Did anyone see “Jeopardy”* last night?
The question was :
“Alexander Pope wrote this famous axiom in his Essay on Man:”
That would be “hope” of course. As Alexey Sklyarenko has pointed out many times, “hope” in Russian is “nadezshde” which is a near anagram for “Hazel Shade,” or, as John Shade puts it a “faint hope.”
This could even sum up Pale Fire as an epigram! (Transcendence as main theme)
Pope’s Essay on Man occurs elsewhere in PF:
Line 419, “See the blind beggar dance, the cripple sing,” directly references Pope’s An Essay on Man, a witty and ironic look at the folly of pride (ego) in every man. The essay is, in fact, an astute psychological commentary on how pride is evinced in the three basic Jungian archetypes I have been discussing (ego, shadow, and persona). Pope’s poem continues:
See the blind beggar dance, the cripple sing,
The sot a hero, lunatic a king;
The blind beggar and the cripple are both disfigured physically, so we might easily combine them as representing the lower consciousness aspect (Gradus as shadow), lamely attempting to perform. John Shade, it may be noted is also a “cripple.” A classic hero is usually an extraordinary man on a transformational quest, but this “hero” (Shade as persona) is a drunk. A king represents the ruling consciousness of thought (ego), but this one (Kinbote) is insane. These three types can be seen respectively in Gradus, Shade, and Kinbote. Not quoted in Pale Fire, but perhaps implied, Pope mentions two other types, the chemist and the poet. They differ from the other three in that they are not corrupt:
The starving chemist in his golden views
Supremely blest, the poet in his muse.
These two figures relate to transcendent values – mysticism and poetry – and are in a sense outside and apart from the psychology of pride. Interestingly, the alchemist and poet are the same as the characters in Timon. Here they represent, I maintain, the overarching theme in Pale Fire of transcendence. John Shade is a poet; he gave a book of poems the Popeian title “Supremely Blest.” He has access to transcendence despite his drinking and whatever other personality defects he might have (Shade, as persona, is part light, part dark). The chemist (i.e. alchemist) seeks the secret of immortality and as a magician combines and transmutes elements into spiritual ‘gold’ (like a true poet). Jung saw the alchemic process of transmutation as the alchemist’s psychological purification leading to spiritual transcendence. The alchemist projected his psyche into the process of transmuting the base Mercurius (i.e. shadow) to the redeemed “stone,” (who turns out to be Balthasar the gardener as Jungian archetype of the Self.)

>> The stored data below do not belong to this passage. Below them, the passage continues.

(** * Further properties of the code *)

(** ** Decoding settings *)

(** X1: decoding is not atomic.  With the type tag present, the first of
    the four keys that is missing raises KeyError for that key, and the
    settings read before it have already been stored. *)
Theorem decode_stops_at_missing_key (dct : Dict.t pyval) (self : FitterStepAlign) :
  Dict.mem _jsonTypeId dct = true ->
  (Dict.get "alignMarkers" dct = None ->
   decodeSettingsJSONDict dct self = (Raise (KeyError "alignMarkers"), self))
  /\ (forall a,
        Dict.get "alignMarkers" dct = Some a ->
        Dict.get "rotation" dct = None ->
        decodeSettingsJSONDict dct self =
        (Raise (KeyError "rotation"), with_alignMarkers a self))
  /\ (forall a r,
        Dict.get "alignMarkers" dct = Some a ->
        Dict.get "rotation" dct = Some r ->
        Dict.get "scale" dct = None ->
        decodeSettingsJSONDict dct self =
        (Raise (KeyError "scale"), with_rotation r (with_alignMarkers a self)))
  /\ (forall a r s,
        Dict.get "alignMarkers" dct = Some a ->
        Dict.get "rotation" dct = Some r ->
        Dict.get "scale" dct = Some s ->
        Dict.get "translation" dct = None ->
        decodeSettingsJSONDict dct self =
        (Raise (KeyError "translation"),
         with_scale s (with_rotation r (with_alignMarkers a self)))).
Proof.
  intros Htag.
  unfold decodeSettingsJSONDict, mbind, assert_, lift, subscript, modify, ret.
  rewrite Htag.
  split; [|split; [|split]].
  - intros Ha. now rewrite Ha.
  - intros a Ha Hr. now rewrite Ha, Hr.
  - intros a r Ha Hr Hs. now rewrite Ha, Hr, Hs.
  - intros a r s0 Ha Hr Hs Ht. now rewrite Ha, Hr, Hs, Ht.
Qed.

Lemma decode_stops_at_missing_key_witness :
  decodeSettingsJSONDict settings_without_rotation init =
  (Raise (KeyError "rotation"), with_alignMarkers (PyBool true) init).
Proof.
  apply (proj1 (proj2 (decode_stops_at_missing_key settings_without_rotation init eq_refl))
           (PyBool true)); reflexivity.
Defined.

(** X2: a dict that holds the type tag and the four keys decodes into any
    step, whatever else it holds and whatever the value of the tag; the
    four values are stored as they are, the has-run flag of the step is
    kept, and encoding the step gives the five settings in their fixed
    order with the tag True. *)
Theorem decode_then_encode_is_canonical (dct : Dict.t pyval) (self : FitterStepAlign)
    (a r s t : pyval) :
  Dict.mem _jsonTypeId dct = true ->
  Dict.get "alignMarkers" dct = Some a ->
  Dict.get "rotation" dct = Some r ->
  Dict.get "scale" dct = Some s ->
  Dict.get "translation" dct = Some t ->
  decodeSettingsJSONDict dct self = (Ok tt, mkStep a r s t (_hasRun self))
  /\ encodeSettingsJSONDict (mkStep a r s t (_hasRun self)) =
     [(_jsonTypeId, PyBool true); ("alignMarkers", a); ("rotation", r);
      ("scale", s); ("translation", t)].
Proof.
  intros Htag Ha Hr Hs Ht. split; [|reflexivity].
  unfold decodeSettingsJSONDict, mbind, assert_, lift, subscript, modify, ret.
  now rewrite Htag, Ha, Hr, Hs, Ht.
Qed.
(** C1. Move construction from the endpoint 1.2.3.4:80 duplicates the
    buffer but does not zero the source: the moved-from instance still holds
    1.2.3.4:80, whereas move assignment from the same source leaves it all
    zero. *)
Theorem Sockaddr_move_source_not_zeroed :
  Sockaddr_move automatic_storage endpoint_1_2_3_4_80
    = (endpoint_1_2_3_4_80, endpoint_1_2_3_4_80) ∧
  endpoint_1_2_3_4_80 ≠ replicate SADDR_SIZE 0 ∧
  family (snd (Sockaddr_move automatic_storage endpoint_1_2_3_4_80)) = AF_INET ∧
  assign_move automatic_storage endpoint_1_2_3_4_80
    = (endpoint_1_2_3_4_80, replicate SADDR_SIZE 0).
Proof.
  split_and!.
  - apply Sockaddr_move_keeps_source; [reflexivity | exact wf_endpoint_1_2_3_4_80].
  - vm_compute. discriminate.
  - reflexivity.
  - apply assign_move_zeroes_source; [reflexivity | exact wf_endpoint_1_2_3_4_80].
Qed.

(** ** Setting the address from a numeric string *)

Lemma setSockaddr_spec (inAddr : list Z) (s : Sockaddr) :
  wf s → Z.of_nat (length inAddr) < 2147483648 →
  setSockaddr inAddr (static_cast_int (Z.of_nat (length inAddr))) s =
    take SADDR_SIZE inAddr ++ replicate (SADDR_SIZE - length inAddr) 0.
Proof.
  intros Hwf Hlen. unfold setSockaddr, static_cast_int, size_t_of_int.
  rewrite ZeroMemory_all by (by apply wf_length).
  set (n := length inAddr) in *.
  replace ((Z.of_nat n + 2147483648) mod 4294967296 - 2147483648) with (Z.of_nat n)
    by (rewrite Z.mod_small; lia).
  rewrite (Z.mod_small (Z.of_nat n)) by lia.
  unfold CopyMemory, SADDR_SIZE, sizeof_SOCKADDR_STORAGE.
  destruct (decide (Z.of_nat n <= Z.of_nat 128)) as [Hle | Hgt].
  - rewrite Nat2Z.id, drop_replicate.
    by rewrite !take_ge by (unfold n in *; lia).
  - rewrite Nat2Z.id, drop_replicate. do 2 f_equal. lia.
Qed.

(** C3, as the code has it. When the lookup succeeds, [setAddress] returns
    true and the whole buffer becomes the looked-up socket address, cut to
    the storage size and padded with zeros: family, address and port field
    are those of the lookup's answer, and the port the instance had is not
    kept.  When the lookup fails, [setAddress] returns false and the
    instance is as it was. *)
Theorem setAddress_spec (GetAddrInfo : string → option (list Z))
    (szAddr : string) (s : Sockaddr) :
  wf s →
  (∀ ai_addr : list Z,
     GetAddrInfo szAddr = Some ai_addr →
     Z.of_nat (length ai_addr) < 2147483648 →
     setAddress GetAddrInfo szAddr s =
       (true, take SADDR_SIZE ai_addr ++ replicate (SADDR_SIZE - length ai_addr) 0)) ∧
  (GetAddrInfo szAddr = None → setAddress GetAddrInfo szAddr s = (false, s)).
Proof.
  intros Hwf. unfold setAddress. split.
  - intros ai_addr -> Hlen. by rewrite setSockaddr_spec.
  - by intros ->.
Qed.
(** * YouTube TLDR & chapters service: transcript acquisition and summarisation core

    A shallow embedding of the TypeScript sources, one module per source unit:

    - [Js]            the ECMAScript string and number primitives the code calls
    - [Regex]         a backtracking matcher for the regular expressions it uses
    - [Eff]           thrown values and the state/exception monad of async code
    - [Url]           the platform [URL] class, as far as the resolver reads it
    - [CacheService]  src/server/services/cache.ts
    - [Retry]         server/utils/retry.ts (src/unnamed/part_003)
    - [YouTubeAPI]    client-side helper (src/server/services/api.ts, first unit)
    - [Routes]        server/routes.ts (src/unnamed/part_002)
    - [LLMService]    server/services/llm.ts (src/server/services/api.ts, second unit)
    - [Transcript]    the result types of the transcript service
    - [YouTubeService]   src/server/services/youtube.ts
    - [YouTubeServiceB]  the later revision of the same class, found as the
                         second unit of src/server/services/analytics.ts
    - [Acquisition]   the acquisition methods observed through a call log
    - [Cache]         the store of src/server/services/cache.ts
    - [RetryWithCondition]  the second function of server/utils/retry.ts
    - [CaptionTracks], [CaptionContent], [YouTubeMetadataB]
                      further methods of the later revision
    - [YouTubeMetadata]  the metadata methods of src/server/services/youtube.ts
    - [ClientFormat]  [formatDuration] of the client helper
    - [RegexSpec]     the texts a pattern denotes

    The second part states and proves the properties of the specification,
    each under the identifier of its claim, and further properties of the
    code under identifiers of their own.

    JavaScript strings are sequences of UTF-16 code units; they are modelled
    as [list N] so that [length], [substring], [padStart] and
    [String.fromCharCode] count what the source counts. *)

From Stdlib Require Import List NArith ZArith Bool Ascii String Lia.
Import ListNotations.

Set Implicit Arguments.
Set Warnings "-register-all".

(* ===================================================================== *)
(** * ECMAScript primitives *)
(* ===================================================================== *)

Module Js.

Local Open Scope N_scope.

(** A string value: a finite sequence of UTF-16 code units. *)
Definition jsstring := list N.

(** ** Literals

    Source literals are written as Rocq strings (UTF-8 bytes) and decoded to
    code units; a code point above U+FFFF becomes a surrogate pair. *)

Definition cont (b : N) : N := N.land b 63.

Definition code_units (cp : N) : list N :=
  if cp <? 65536 then [cp]
  else let v := cp - 65536 in [55296 + N.shiftr v 10; 56320 + N.land v 1023].

Fixpoint utf8_decode (bs : list N) : jsstring :=
  match bs with
  | [] => []
  | b0 :: r0 =>
    if b0 <? 128 then b0 :: utf8_decode r0
    else if b0 <? 224 then
      match r0 with
      | b1 :: r1 => ((N.land b0 31) * 64 + cont b1) :: utf8_decode r1
      | [] => [65533]
      end
    else if b0 <? 240 then
      match r0 with
      | b1 :: b2 :: r2 =>
          ((N.land b0 15) * 4096 + cont b1 * 64 + cont b2) :: utf8_decode r2
      | _ => [65533]
      end
    else
      match r0 with
      | b1 :: b2 :: b3 :: r3 =>
          code_units ((N.land b0 7) * 262144 + cont b1 * 4096 + cont b2 * 64 + cont b3)
            ++ utf8_decode r3
      | _ => [65533]
      end
  end.

Definition js (s : string) : jsstring :=
  utf8_decode (List.map (fun a => N_of_ascii a) (list_ascii_of_string s)).

Definition eqb (a b : jsstring) : bool :=
  if list_eq_dec N.eq_dec a b then true else false.

(** [s.length] *)
Definition length (s : jsstring) : Z := Z.of_nat (List.length s).

(** A string is falsy exactly when it is empty. *)
Definition truthy (s : jsstring) : bool :=
  match s with [] => false | _ => true end.

(** ** White space: [WhiteSpace] and [LineTerminator] of ECMA-262, the set
    used by [trim], by [parseInt] and by the class [\s]. *)
Definition is_space (c : N) : bool :=
  ((9 <=? c) && (c <=? 13)) || (c =? 32) || (c =? 160) || (c =? 5760)
  || ((8192 <=? c) && (c <=? 8202)) || (c =? 8232) || (c =? 8233)
  || (c =? 8239) || (c =? 8287) || (c =? 12288) || (c =? 65279).

Fixpoint dropWhile (p : N -> bool) (s : jsstring) : jsstring :=
  match s with
  | [] => []
  | c :: s' => if p c then dropWhile p s' else s
  end.

Definition trimStart (s : jsstring) : jsstring := dropWhile is_space s.
Definition trimEnd (s : jsstring) : jsstring := rev (dropWhile is_space (rev s)).
(** [s.trim()] *)
Definition trim (s : jsstring) : jsstring := trimEnd (trimStart s).

(** [s.toLowerCase()], modelled on the Basic Latin, Latin-1 Supplement and
    Cyrillic capital letters; other code units are left unchanged. *)
Definition lower (c : N) : N :=
  if (65 <=? c) && (c <=? 90) then c + 32
  else if (192 <=? c) && (c <=? 222) && negb (c =? 215) then c + 32
  else if (1040 <=? c) && (c <=? 1071) then c + 32
  else if (1024 <=? c) && (c <=? 1039) then c + 80
  else c.

Definition toLowerCase (s : jsstring) : jsstring := List.map lower s.

(** ** Searching *)

Fixpoint startsWith (s p : jsstring) : bool :=
  match p, s with
  | [], _ => true
  | _ :: _, [] => false
  | a :: p', b :: s' => (a =? b) && startsWith s' p'
  end.

(** [s.includes(p)] *)
Fixpoint includes (s p : jsstring) : bool :=
  startsWith s p ||
  match s with
  | [] => false
  | _ :: s' => includes s' p
  end.

(** [s.indexOf(p)]: the first index at which [p] occurs, or -1. *)
Fixpoint indexOf_from (i : Z) (s p : jsstring) : Z :=
  if startsWith s p then i
  else match s with
       | [] => (-1)%Z
       | _ :: s' => indexOf_from (i + 1)%Z s' p
       end.

Definition indexOf (s p : jsstring) : Z := indexOf_from 0%Z s p.

(** [s.substring(a)] and [s.slice(a)] for a non-negative [a];
    [s.substring(0, b)] for a non-negative [b]. *)
Definition substring_from (s : jsstring) (a : Z) : jsstring := skipn (Z.to_nat a) s.
Definition slice_from (s : jsstring) (a : Z) : jsstring := skipn (Z.to_nat a) s.
Definition substring_to (s : jsstring) (b : Z) : jsstring := firstn (Z.to_nat b) s.

(** [s.replace(p, r)] with a string pattern: the first occurrence only. *)
Fixpoint replace_first (s p r : jsstring) : jsstring :=
  if startsWith s p then r ++ skipn (List.length p) s
  else match s with
       | [] => []
       | c :: s' => c :: replace_first s' p r
       end.

(** [s.split(sep)] for a separator of one code unit. *)
Fixpoint split (sep : N) (s : jsstring) : list jsstring :=
  match s with
  | [] => [[]]
  | c :: s' =>
    if c =? sep then [] :: split sep s'
    else match split sep s' with
         | [] => [[c]]
         | p :: ps => (c :: p) :: ps
         end
  end.

(** [parts.join(sep)] *)
Fixpoint join (sep : jsstring) (parts : list jsstring) : jsstring :=
  match parts with
  | [] => []
  | [p] => p
  | p :: ps => p ++ sep ++ join sep ps
  end.

(** [s.padStart(n, '0')] *)
Definition padStart0 (n : nat) (s : jsstring) : jsstring :=
  repeat 48 (n - List.length s) ++ s.

(** ** Numbers

    The code only produces numbers through [parseInt] and consumes them
    through [toString] and [String.fromCharCode], so the Number values that
    occur are NaN, the infinities and the integers representable in
    binary64 ([-0] prints as [0] and is identified with it). *)

Inductive number : Type :=
| NaN : number
| Inf (negative : bool) : number
| Fin (z : Z) : number.

(** Round a natural number to the nearest binary64 value, ties to even:
    exact below 2^53, otherwise 53 significant bits are kept. *)
Definition round53 (v : N) : N :=
  if v <? 2 ^ 53 then v
  else
    let e := N.log2 v - 52 in
    let q := v / 2 ^ e in
    let r := v mod 2 ^ e in
    let half := 2 ^ (e - 1) in
    let q' := if r <? half then q
              else if half <? r then q + 1
              else if N.even q then q else q + 1 in
    q' * 2 ^ e.

Definition of_magnitude (negative : bool) (m : N) : number :=
  let w := round53 m in
  if 2 ^ 1024 <=? w then Inf negative
  else Fin (if negative then Z.opp (Z.of_N w) else Z.of_N w).

(** The value of one digit character in radixes up to 36. *)
Definition digit_value (c : N) : option N :=
  if (48 <=? c) && (c <=? 57) then Some (c - 48)
  else if (97 <=? c) && (c <=? 122) then Some (c - 87)
  else if (65 <=? c) && (c <=? 90) then Some (c - 55)
  else None.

Now I can add Hazel as the Jungian soul archetype the anima. This would support Brian Boyd’s theory of Hazel transmigrating into the Vanessa atalanta butterfly, an “eternal” soul/psyche image (although I do not believe the Vanessa is beneficent, but a harbinger of “Doom”). Hazel is John Shade’s (i.e. Botkin’s) rejected soul image – the fat, lame, clumsy, sensitive, psychic kid he rejected and subsequently all his life “twisted” himself in favor of becoming the staid, homey, beloved, and safe poet.